## WHAT YOU HAVE TO DO
Write out exactly the lines below that run from the one containing "intros HA HM" through the one containing "PeerMem.SetProtocols p l", both included, with no other lines.

[Start of Attachment]

Lemma agree_remove max d kb pb pb' p : p ≠ [] → agree max d (kb, pb) →
  maxProtos pb' = maxProtos pb → interns pb' → (∀ q, protos_of q pb' = if decide (q = p) then ∅ else protos_of q pb) →
  agree max (DsProtos.RemovePeer p (DsKeys.RemovePeer p d)) (KeyBook_RemovePeer p kb, pb').
Proof.
  intros Hp0 [HM HI HP HS HR] HM' HI' Hp. constructor; cbn [fst snd KeyBook_RemovePeer pks sks] in *; [by rewrite HM'|done|..]; intros q.
  - rewrite RemovePeer_meta_other by apply meta_prefix_key. rewrite keys_RemovePeer_get. destruct (decide (q = p)) as [->|Hq].
    + by rewrite decide_True, lookup_delete_eq by by left.
    + rewrite decide_False, lookup_delete_ne; [apply HP|done|]. intros [E|E]; [by apply Hq, pub_key_inj|by apply pub_not_priv in E].
  - rewrite RemovePeer_meta_other by apply meta_prefix_key. rewrite keys_RemovePeer_get. destruct (decide (q = p)) as [->|Hq].
    + by rewrite decide_True, lookup_delete_eq by by right.
    + rewrite decide_False, lookup_delete_ne; [apply HS|done|]. intros [E|E]; [by symmetry in E; apply pub_not_priv in E|by apply Hq, priv_key_inj].
  - intros Hq. pose proof protocols_plain as HK.
    assert (ds_Get (protocols_of q) (DsKeys.RemovePeer p d) = ds_Get (protocols_of q) d) as EK.
    { rewrite keys_RemovePeer_get, decide_False; [done|]. intros [E|E]; by apply meta_not_key in E. }
    rewrite Hp. destruct (decide (q = p)) as [->|Hne].
    + specialize (HR p Hp0). unfold DsProtos.getProtocolMap, dsPeerMetadata_Get in *.
      destruct (ds_Get (protocols_of p) d) as [w|e] eqn:Eg.
      * rewrite (RemovePeer_meta_own _ _ _ w HK) by done.
        destruct (decide (ds_ErrNotFound = ds_ErrNotFound)); [|done]. by destruct (decide (Datastore.ErrNotFound = Datastore.ErrNotFound)).
      * destruct (RemovePeer_meta p (DsKeys.RemovePeer p d) (protocols_of p) Hp0) as [E1|E1]; rewrite E1; clear E1; cycle 1.
        { rewrite EK. revert HR. repeat case_decide; (done || by intros [= <-]). }
        destruct (decide (ds_ErrNotFound = ds_ErrNotFound)); [|done]. by destruct (decide (Datastore.ErrNotFound = Datastore.ErrNotFound)).
    + rewrite <- HR by done. apply getProtocolMap_ext. rewrite RemovePeer_meta_other; [done|]. by apply meta_prefix_other.
Qed.

(** *** Each call *)

Lemma put_run k w d : ds_Put k w d = ((ds_Put k w d).1, None).
Proof. rewrite <- (put_ok k w d). by destruct (ds_Put k w d). Qed.

#[local] Abbreviation same max o d s := (∃ a d' s', ds_op max o d = Ret (a, d') ∧ mem_books_op o s = Ret (a, s') ∧ agree max d' s').

Lemma PubKey_same max p d s : agree max d s → same max (OPubKey p) d s.
Proof.
  destruct s as [kb pb]. intros HA. cbn [ds_op mem_books_op]. unfold DsKeys.PubKey, on_keys, KeyBook_PubKey, mbind, GoM_bind. cbn [fst snd].
  pose proof (ag_pub _ _ _ HA p) as HP. cbn [fst] in HP. destruct (pks kb !! p) as [pk|] eqn:Ep.
  - destruct (public_roundtrip pk) as (w & Ew & Eu). rewrite Ew in HP. rewrite HP, Eu. by exists (APub (Some pk)), d, (kb, pb).
  - rewrite HP, decide_True by done. destruct (ExtractPublicKey p) as [pk|]; [|by exists (APub None), d, (kb, pb)].
    destruct (public_roundtrip pk) as (w & Ew & _). rewrite Ew, put_run. eexists _, _, _. split; [done|]. split; [done|]. by apply agree_put_pub.
Qed.

Lemma AddPubKey_same max p pk d s : agree max d s → same max (OAddPubKey p pk) d s.
Proof.
  destruct s as [kb pb]. intros HA. cbn [ds_op mem_books_op]. unfold DsKeys.AddPubKey, on_keys, PeerMem.AddPubKey, mbind, GoM_bind. cbn [fst snd].
  destruct (MatchesPublicKey p pk); [|by exists (ADone false), d, (kb, pb)].
  destruct (public_roundtrip pk) as (w & Ew & _). rewrite Ew, put_run. eexists _, _, _. split; [done|]. split; [done|]. by apply agree_put_pub.
Qed.

Lemma PrivKey_same max p d s : agree max d s → same max (OPrivKey p) d s.
Proof.
  destruct s as [kb pb]. intros HA. exists (APriv (KeyBook_PrivKey p kb)), d, (kb, pb). split; [|done].
  cbn [ds_op]. unfold DsKeys.PrivKey, KeyBook_PrivKey, mbind, GoM_bind. cbn. pose proof (ag_priv _ _ _ HA p) as HP. cbn [fst] in HP.
  rewrite HP. destruct (sks kb !! p) as [sk|]; [|done]. destruct (private_roundtrip sk) as (w & -> & Eu). by rewrite Eu.
Qed.

Lemma AddPrivKey_same max p sk d s : agree max d s → same max (OAddPrivKey p sk) d s.
Proof.
  destruct s as [kb pb]. intros HA. cbn [ds_op mem_books_op]. unfold DsKeys.AddPrivKey, on_keys, PeerMem.AddPrivKey, mbind, GoM_bind. cbn [fst snd].
  destruct sk as [sk|]; [|by exists (ADone false), d, (kb, pb)].
  destruct (MatchesPrivateKey p sk); [|by exists (ADone false), d, (kb, pb)].
  destruct (private_roundtrip sk) as (w & Ew & _). rewrite Ew, put_run. eexists _, _, _. split; [done|]. split; [done|]. by apply agree_put_priv.
Qed.

(** The three lookups of protocols. *)
Lemma lookup_same {A} max (f : A → answer) (g : gset ProtoID → A) p d s : p ≠ [] → agree max d s →
  (d ← get; r ← lift (_ ← DsProtos.segment p; Ret (match getProtocolMap p d with inr e => inr e | inl m => inl (g m) end)); mret (or_error f r)) d
  = Ret (f (g (protos_of p s.2)), d) ∧
  (s ← get; r ← lift (i ← proto_get p; Ret (g (default ∅ (protocols s.2 i !! p)))); mret (f r)) s
  = Ret (f (g (protos_of p s.2)), s).
Proof.
  intros Hp HA. change ((get ≫= ?h) ?t) with (h t t). cbn beta. rewrite segment_run, proto_get_run, (ag_protos _ _ _ HA p) by done. done.
Qed.

Lemma put_same max p m l pb' d (s : memoryKeyBook * memoryProtoBook) :
  agree max d s → maxProtos pb' = maxProtos s.2 → interns pb' → (∀ q, protos_of q pb' = if decide (q = p) then m else protos_of q s.2) →
  m = l → ∃ d', (e ← DsProtos.put_protocols (Any := Any) p l; mret (outcome e)) d = Ret (ADone true, d') ∧ agree max d' (s.1, pb').
Proof.
  intros HA HM HI HP ->. destruct s as [kb pb]. destruct (put_protocols_run p l d) as (d' & E & H1 & H2).
  exists d'. rewrite (bind_run _ _ _ _ _ E). split; [done|]. by apply (agree_put_protocols max d d' kb pb pb' p l).
Qed.

Lemma protos_of_ext pb pb' q : protocols pb' = protocols pb → protos_of q pb' = protos_of q pb.
Proof. intros E. unfold protos_of. by rewrite E. Qed.

(** The protocol book in memory, call by call. *)
Lemma mem_set_run p l pb : p ≠ [] → interns pb → ∃ pb',
  PeerMem.SetProtocols p l pb = Ret (if bool_decide (maxProtos pb < zlen l) then Some errTooManyProtocols else None, pb') ∧
  maxProtos pb' = maxProtos pb ∧ interns pb' ∧
  ∀ q, protos_of q pb' = if bool_decide (maxProtos pb < zlen l) then protos_of q pb else if decide (q = p) then list_to_set l else protos_of q pb.
Proof.
  intros Hp HI. unfold PeerMem.SetProtocols. change ((get ≫= ?h) pb) with (h pb pb). cbn beta. case_bool_decide; [by exists pb|].
  destruct (intern_all_run l pb HI) as (pb2 & E2 & EP & EM & EI).
  exists (set_protocols (segment_of p) (<[p := list_to_set l]> (protocols pb2 (segment_of p))) pb2).
  rewrite (bind_run _ _ _ _ _ E2), proto_get_run by done. split_and!; try done.
  intros q. rewrite protos_set. case_decide; [done|]. by apply protos_of_ext.
Qed.

Lemma mem_add_run p l pb : p ≠ [] → interns pb →
  let full := bool_decide (maxProtos pb < Z.of_nat (size (protos_of p pb)) + zlen l) in
  ∃ pb', PeerMem.AddProtocols p l pb = Ret (if full then Some errTooManyProtocols else None, pb') ∧
  maxProtos pb' = maxProtos pb ∧ interns pb' ∧
  ∀ q, protos_of q pb' = if full then protos_of q pb else if decide (q = p) then list_to_set l ∪ protos_of p pb else protos_of q pb.
Proof.
  intros Hp HI full. unfold PeerMem.AddProtocols.
  rewrite (bind_run _ _ _ _ _ (lift_run _ _ pb (proto_get_run p Hp))). change ((get ≫= ?f) pb) with (f pb pb). cbn beta.
  fold (protos_of p pb). set (old := protos_of p pb).
  set (pb1 := set_protocols (segment_of p) (<[p := old]> (protocols pb (segment_of p))) pb).
  assert (∀ q, protos_of q pb1 = protos_of q pb) as H1 by (intros q; unfold pb1; rewrite protos_set; case_decide; [by subst|done]).
  rewrite (bind_run _ _ _ tt pb1) by done. fold old in full. subst full. case_bool_decide as Hlim; [by exists pb1|].
  destruct (intern_all_run l pb1 HI) as (pb2 & E2 & EP & EM & EI).
  exists (set_protocols (segment_of p) (<[p := list_to_set l ∪ old]> (protocols pb2 (segment_of p))) pb2).
  rewrite (bind_run _ _ _ _ _ E2). split_and!; try done.
  intros q. rewrite protos_set. case_decide; [done|]. rewrite <- H1. by apply protos_of_ext.
Qed.

Lemma mem_remove_run p l pb : p ≠ [] → interns pb → ∃ pb', PeerMem.RemoveProtocols p l pb = Ret (tt, pb') ∧
  maxProtos pb' = maxProtos pb ∧ interns pb' ∧
  ∀ q, protos_of q pb' = if decide (q = p) then protos_of p pb ∖ list_to_set l else protos_of q pb.
Proof.
  intros Hp HI. unfold PeerMem.RemoveProtocols.
  rewrite (bind_run _ _ _ _ _ (lift_run _ _ pb (proto_get_run p Hp))). change ((get ≫= ?f) pb) with (f pb pb). cbn beta.
  destruct (protocols pb (segment_of p) !! p) as [m|] eqn:Em.
  - destruct (intern_all_run l pb HI) as (pb2 & E2 & EP & EM & EI).
    exists (set_protocols (segment_of p) (<[p := m ∖ list_to_set l]> (protocols pb2 (segment_of p))) pb2).
    rewrite (bind_run _ _ _ _ _ E2). split_and!; try done. intros q. rewrite protos_set. unfold protos_of. rewrite Em, EP. done.
  - exists pb. split_and!; try done. intros q. case_decide; [subst|done]. unfold protos_of. rewrite Em. cbn. set_solver.
Qed.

[End of Attachment]

## TASK RESULT
  intros HA HM HI HP ->. destruct s as [kb pb]. destruct (put_protocols_run p l d) as (d' & E & H1 & H2).
  exists d'. rewrite (bind_run _ _ _ _ _ E). split; [done|]. by apply (agree_put_protocols max d d' kb pb pb' p l).
Qed.

Lemma protos_of_ext pb pb' q : protocols pb' = protocols pb → protos_of q pb' = protos_of q pb.
Proof. intros E. unfold protos_of. by rewrite E. Qed.

(** The protocol book in memory, call by call. *)
Lemma mem_set_run p l pb : p ≠ [] → interns pb → ∃ pb',
  PeerMem.SetProtocols p l pb = Ret (if bool_decide (maxProtos pb < zlen l) then Some errTooManyProtocols else None, pb') ∧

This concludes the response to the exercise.